TASK TO CARRY OUT =
Up to and including the line with "process by a", return every line from the start of the entries below exactly.

STORED DATA Block Start

(* ===== verification/Prelude.v ===== *)
(** * Memory, descriptors and confinement in the oxide kernel

    This library models the physical page allocator, the virtual memory
    manager, the descriptor tables and the Landlock sandbox of oxide
    ([src/crates/kernel/mm-pmm], [mm-vmm], [vfs/src/fdtable], [landlock] and
    the system calls and scheduler code around it) as executable Rocq
    functions and proves what they guarantee.

    ** The parts and how they interact

    The physical allocator owns page frames. Memory is cut into zones; each
    zone has buddy free lists by mobility class and order; single pages are
    cached per CPU; an allocation walks the zones its flags permit, tests
    their watermarks, and falls into a retry machine with reclaim when
    nothing is free. The virtual memory manager owns address spaces: an
    ordered tree of areas, the search for unmapped ranges, the calls of
    [mmap], [munmap], [mprotect], [mremap], [mlock], [mseal] and their
    policies, the reverse maps from files and anonymous families to the
    ranges that map them, and the accounting of bytes and of resident pages
    ([address_space/rss.rs]). Page tables join the two
    halves and are not modelled; an operation that edits them is a parameter.

    A descriptor table maps small numbers to open files: three bitmaps say
    which numbers are taken, closed on exec, and reserved for a file that is
    not published yet. Landlock confines threads: a program builds a ruleset
    behind a descriptor, adds rules on hierarchies and ports, and enforces it
    as one more layer of the domain of a thread, or of every thread of its
    process by a two-barrier protocol; the path, open, rename, socket and
    signal code then asks the domain of the calling thread, which grants only
    what every layer grants, and reports what it refuses to the audit log.

    ** How code is translated

    Integers are [Z] with the wrap-around, saturation and overflow checks of
    the source written out ([wrap64], [sat_add], [add64]). A stateful
    function is a computation of the state-and-panic monad [M S A := S -> res
    (A * S)]: [expect], index, overflow and assertion failures are [Panic].
    [wp m Q s] says the run from [s] ends, without a panic, in [Q]; [wpe E]
    also allows the panics in [E]. A lock is a sequential critical section. A
    reference-counted object is its identity. A [BTreeMap] is the sorted list
    of its entries. Code outside the modelled parts (reclaim, the victim
    killer, page zeroing, the methods of a mapped file, the page-table mover,
    flushing a file, the tree of dentries and mounts, user memory, the
    capabilities of the caller) is an argument, and each theorem names what it
    assumes of it. Objects that are shared (the logs of layers, rulesets,
    files, descriptor tables used by several threads) live in a store and are
    named by their index. Where threads interleave ([Tsync]), one atomic
    access of the code is one action, and a theorem is about all sequences of
    actions.

    ** The files

    Physical memory:
    - [Zone]: [mm-pmm/src/zone/]: zones, spans, fallback lists, mobility
      classes, reserves. [Watermark]: [watermark.rs], [oom_entry.rs].
    - [Buddy]: the free lists, bitmaps and pageblock map ([buddy/inner.rs],
      [pageblock.rs], [free_node.rs], [free.rs]); [BuddyInv], [BuddyOps],
      [BuddySpec]: the abstract state of the free lists, the primitives and
      the split, steal and merge loops against it.
    - [Pmm], [PmmBoot]: the allocator: pagesets, allocation, free, counters,
      construction, reservation ([buddy/pcp.rs], [api.rs], [free.rs],
      [construct.rs], [reserve.rs], [zones.rs]); [PmmInv]: every page has
      exactly one owner and the counters say how many each has; [PmmOps],
      [PmmPcp], [PmmRefill], [PmmAlloc], [PmmFree], [PmmApi], [PmmSeed],
      [PmmInit], [PmmReserve]: the operations keep it. [PmmTheorems]: the
      results.

    Virtual memory:
    - [BTree], [Vma], [VmaTree]: areas, object hooks and the area tree
      ([vma.rs], [vma/clone.rs], [vm_ops.rs], [tree.rs], [tree_ranges.rs],
      [tree/]); [VmaTreeInv]: well-formed trees and the [view] of an address,
      by which everything is specified; [VmaTreeOps], [VmaTreeSpec],
      [VmaTreeRange], [VmaTreeEdit]: the tree operations; [TreeRefine]: an
      abstract memory map and its implementation by the tree.
    - [Hole]: the two searches for a gap ([hole.rs]). [Rmap], [RmapSpec]:
      reverse maps, write seals and memory-deny-write-execute
      ([anon_vma.rs], [file_rmap.rs], [address_space/mdwe.rs]).
    - [Account]: the counters of an address space, the classes of its
      resident set and their aggregate ([address_space/accounting.rs],
      [address_space/rss.rs]); [AccountSpec]: the entries they count.
    - [AddrSpace], [AddrSpaceOps]: the address space and its calls
      ([address_space/], [mmap.rs], [mseal.rs], [mremap.rs]); [Extent],
      [AddrSpaceInv]: byte counting and the invariant; [AddrSpaceSpec],
      [AddrSpaceMmap], [AddrSpaceProt], [AddrSpaceLock], [AddrSpaceMove]:
      mapping, placing, protecting, locking and advising, moving;
      [AddrSpaceView]: section views and flushing; [AddrSpaceReach]: any
      sequence of requests.
    - [VmmTheorems]: the results. [VmmFindings]: runs in which the code does
      not do what it says.

    Descriptors ([Words], [Result]: bit lemmas and errors the rest shares):
    - [FdTable]: the table and its operations ([vfs/src/fdtable/]).
      [FdTableSpec], [FdTableInv]: bits, the word scan, the invariant;
      [FdTableRefine], [FdTableBulk], [FdTableFork]: each operation against
      plain slots, the sweeps of exec and of ranges, the copies and the
      queries; [FdTableTheorems]: every call; [FdTableRefs]: the life of a
      table, its references, and the results.

    Landlock:
    - [Landlock], [LandlockDomain], [LandlockAccess]: argument checks, the
      layer algebra, rulesets, domains, walks, link and rename, opens,
      sockets, denial records ([landlock/src/], [net/src/landlock_addr.rs]);
      [AuditFmt]: [audit/src/fmt.rs].
    - [LandlockSpec], [LandlockCheck], [LandlockRefer]: the masks, the policy
      of a domain ([allows]) and the checks against it.
    - [Tsync]: [sched/src/landlock_tsync.rs] and the exit and creation of
      threads; [TsyncProof], [TsyncLive], [TsyncTheorems]: its invariant,
      progress, and the results.
    - [LandlockCalls]: the three system calls and the hooks
      ([syscalls/src/444_landlock_create_ruleset.rs],
      [445_landlock_add_rule.rs], [446_landlock_restrict_self.rs],
      [landlock.rs], [uaccess/src/]) over a [World] of threads, tables, files,
      rulesets and logs. [LandlockWorld], [LandlockSteps], [LandlockTrace]:
      well-typed worlds, that every call keeps them so, and sequences of
      calls; [LandlockNarrow], [LandlockIds]: how domains change, and what
      their identities stand for; [LandlockCreate]: attributes in user memory;
      [LandlockSample]: concrete runs; [LandlockTheorems]: the results.

    ** What the theorems show

    - The allocator refines a specification that only knows who holds which
      block: blocks are aligned, permitted, never shared, never lost; double
      frees are caught; the counters are exact; boot and reservation set the
      stage ([PmmTheorems], with [Zone] and [Watermark] for the policies).
    - The area tree refines a map from addresses to pages ([TreeRefine]).
      Every call on an address space is specified by the pages before and
      after, errors included; no sequence of requests breaks the invariant or
      panics; sealed pages keep everything but their lock state and advice; no
      page becomes writable and executable once that is denied, by a mapping
      admitted beforehand either; a file sealed against writing gets no page
      to write it through ([VmmTheorems]).
    - The resident-set counters are those of the installed entries, and the
      high-water mark is the largest they ever were, in the run of accounting
      calls of one address space, one after the other.
    - Searches for holes are optimal, walks of reverse maps are complete, the
      read-only checks agree with the operations, retry loops end.
    - A descriptor table behaves like plain slots under any calls, copies
      included; the word scan finds the lowest free number; every reference a
      table takes or is handed is given back exactly once ([FdTableRefs]).
    - Any calls of any threads keep the Landlock state well-typed. A check
      answers yes exactly when every layer grants what is asked, and counts
      and reports what it refuses; a move of a file grants nothing new; a
      thread's own calls never give back an access; identities decide scopes
      correctly; attributes survive the trip through user memory
      ([LandlockTheorems]).
    - Enforcement on every thread is atomic for any interleaving with threads
      created by clone, and completes when no thread exits; an exit at the
      wrong moment blocks it for ever ([TsyncTheorems]), and a sibling's own
      layers are lost ([landlock_tsync_widens]).

    ** Bounds and fuel

    Recursion that is not structural takes fuel, and each use is shown to
    have enough: the merge and split loops of the buddy lists by the maximal
    order, list walks by the number of pages, the square root by 32 halvings,
    the retry machine by its 17 passes, the plan of [mprotect] by the number
    of areas, the walk of a reverse map by the number of intervals, the word
    scan by the number of words, the zero tail of an attribute by its length.
    The walk up the file tree stops after 4096 steps as in the source, and
    the theorem on renames asks that the walks end before. The specifications
    are total: they give a result, not only a property of one.

    ** What is not modelled, and why

    - Page tables, faults, copy-on-write, fork and swap: they work on raw
      pointers and hardware tables; [VmmFindings] models the two lines of the
      fault path that [device_cut_shifts] needs.
    - Concurrency below the granularity of a critical section, memory
      orderings, interrupts, preemption.
    - Histories of an address space do not include registration with
      userfaultfd, anonymous names, NUMA policies, stack growth, device
      mappings of more than a page, and advice over several areas at once:
      the code can panic or break the invariant there, as [VmmFindings]
      shows. They do not include the origins of NT views, fork, the move of a
      device page, and mremap with old size 0 either. The operations
      themselves are modelled (fork apart), and the tree operations behind
      them are specified in [VmaTreeRange] and [VmaTreeEdit].
    - Reclaim and the out-of-memory killer: any computations that keep the
      allocator's invariant and the caller's blocks, with panics of their own.
    - Debug-only poisoning and audits of the allocator, huge pages,
      hibernation.
    - The world of the Landlock calls takes a whole-process enforcement as one
      step, which [tsync_atomic] justifies for threads created by clone; the
      automatic binding of datagram sockets and the release of a domain's last
      reference are modelled as functions ([Dom.drop_domain]) or left out, and
      are not steps of that world.
    - Every other crate of the kernel (scheduler, file systems, networking,
      drivers). Constants are defined where they are used and follow the
      source one to one. *)

From Stdlib Require Export ZArith Lia Bool String.
From stdpp Require Export base tactics decidable option sets numbers list.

STORED DATA Block End

PROBLEM SOLUTION =
(* ===== verification/Prelude.v ===== *)
(** * Memory, descriptors and confinement in the oxide kernel

    This library models the physical page allocator, the virtual memory
    manager, the descriptor tables and the Landlock sandbox of oxide
    ([src/crates/kernel/mm-pmm], [mm-vmm], [vfs/src/fdtable], [landlock] and
    the system calls and scheduler code around it) as executable Rocq
    functions and proves what they guarantee.

    ** The parts and how they interact

    The physical allocator owns page frames. Memory is cut into zones; each
    zone has buddy free lists by mobility class and order; single pages are
    cached per CPU; an allocation walks the zones its flags permit, tests
    their watermarks, and falls into a retry machine with reclaim when
    nothing is free. The virtual memory manager owns address spaces: an
    ordered tree of areas, the search for unmapped ranges, the calls of
    [mmap], [munmap], [mprotect], [mremap], [mlock], [mseal] and their
    policies, the reverse maps from files and anonymous families to the
    ranges that map them, and the accounting of bytes and of resident pages
    ([address_space/rss.rs]). Page tables join the two
    halves and are not modelled; an operation that edits them is a parameter.

    A descriptor table maps small numbers to open files: three bitmaps say
    which numbers are taken, closed on exec, and reserved for a file that is
    not published yet. Landlock confines threads: a program builds a ruleset
    behind a descriptor, adds rules on hierarchies and ports, and enforces it
    as one more layer of the domain of a thread, or of every thread of its
    process by a two-barrier protocol; the path, open, rename, socket and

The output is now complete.